What systems should we leave behind?
Some systems we will have to leave behind for good in favor of new paradigms. There's risk involved, which is why this should be measured and deliberate, but we also do not want to overcorrect too far in the direction of pragmatism. Evaluating tooling effectively is essential to finding the sweet spot, and at this point nobody has settled heuristics for it. We will have to get comfortable with the uncertainty.
What level of abstraction should we work at?

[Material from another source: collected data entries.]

(** The payload built by both commit paths. *)
Definition geometryOf (this : t) : AtLeastId.t :=
  let p := preview this in
  AtLeastId.geometry (AreaData.id (getAreaData this))
    (Rectangle.x p - Rectangle.displayWidth p * 0.5)
    (Rectangle.y p - Rectangle.displayHeight p * 0.5)
    (Rectangle.displayWidth p)
    (Rectangle.displayHeight p).

(** [if (this.scene instanceof GameScene) markDirty() else throw]. *)
Definition markDirtyOrThrow (this : t) : list Effect :=
  match scene this with
  | GameScene => [MarkDirty]
  | OtherScene => [Throw "Not the Game Scene"]
  end.

Definition constructor (scene : Scene) (areaData : AreaData.t) : t :=
  let preview := createPreview areaData in
  let squares :=
    [# SizeAlteringSquare.create (Rectangle.getTopLeft preview);
       SizeAlteringSquare.create (Rectangle.getTopCenter preview);
       SizeAlteringSquare.create (Rectangle.getTopRight preview);
       SizeAlteringSquare.create (Rectangle.getLeftCenter preview);
       SizeAlteringSquare.create (Rectangle.getRightCenter preview);
       SizeAlteringSquare.create (Rectangle.getBottomLeft preview);
       SizeAlteringSquare.create (Rectangle.getBottomCenter preview);
       SizeAlteringSquare.create (Rectangle.getBottomRight preview) ] in
  showSizeAlteringSquares false
    (mk scene areaData preview squares false false false).

(** *** Public methods *)

Definition delete (this : t) : t * list Effect := (this, [Emit Delete]).

Definition select (value : bool) (this : t) : t :=
  if bool_decide (selected this = value) then this
  else showSizeAlteringSquares value (set_selected value this).

Definition setVisible (value : bool) (this : t) : t :=
  let this := set_preview (Rectangle.setVisible value (preview this)) this in
  if negb value then showSizeAlteringSquares false this else this.

Definition updatePreview (dataToModify : AtLeastId.t) (this : t) : t :=
  let this := set_areaData (Lodash.merge (areaData this) dataToModify) this in
  let a := areaData this in
  let this :=
    set_preview
      (Rectangle.set_x (AreaData.x a + AreaData.width a * 0.5) (preview this))
      this in
  let this :=
    set_preview
      (Rectangle.set_y (AreaData.y a + AreaData.height a * 0.5) (preview this))
      this in
  let this :=
    set_preview (Rectangle.set_displayWidth (AreaData.width a) (preview this))
                this in
  let this :=
    set_preview (Rectangle.set_displayHeight (AreaData.height a) (preview this))
                this in
  updateSquaresPositions this.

It's still uncertain where we will spend most of our day. It doesn't seem likely that we'll spend focus hours writing code line-by-line in an editor any longer. Many of us are already moving from the system architecture level to the service module level in the same session. It's likely that most software engineers will be responsible for a number of services in a system, decide on a contract with another service owner, and build, test, and release a feature in the same day. If we make this transition, what are the tradeoffs? These are the things we'll have to keep in mind as we develop these processes as a profession.
How do we work together?
This may be the biggest growing pain for new teams integrating agentic processes into their workflows. Nobody wants to read an AI generated document that the person who generated it hadn't even bothered to read yet. This is a quick way to erode trust across your teams. AI process implementation must be rooted in productivity. Productivity shouldn't be measured by the number or size of the artifacts you generate. Its effectiveness should be measured the way we've always measured tool effectiveness — does it help us get the job done? Our processes should be designed around outcomes, not around activity.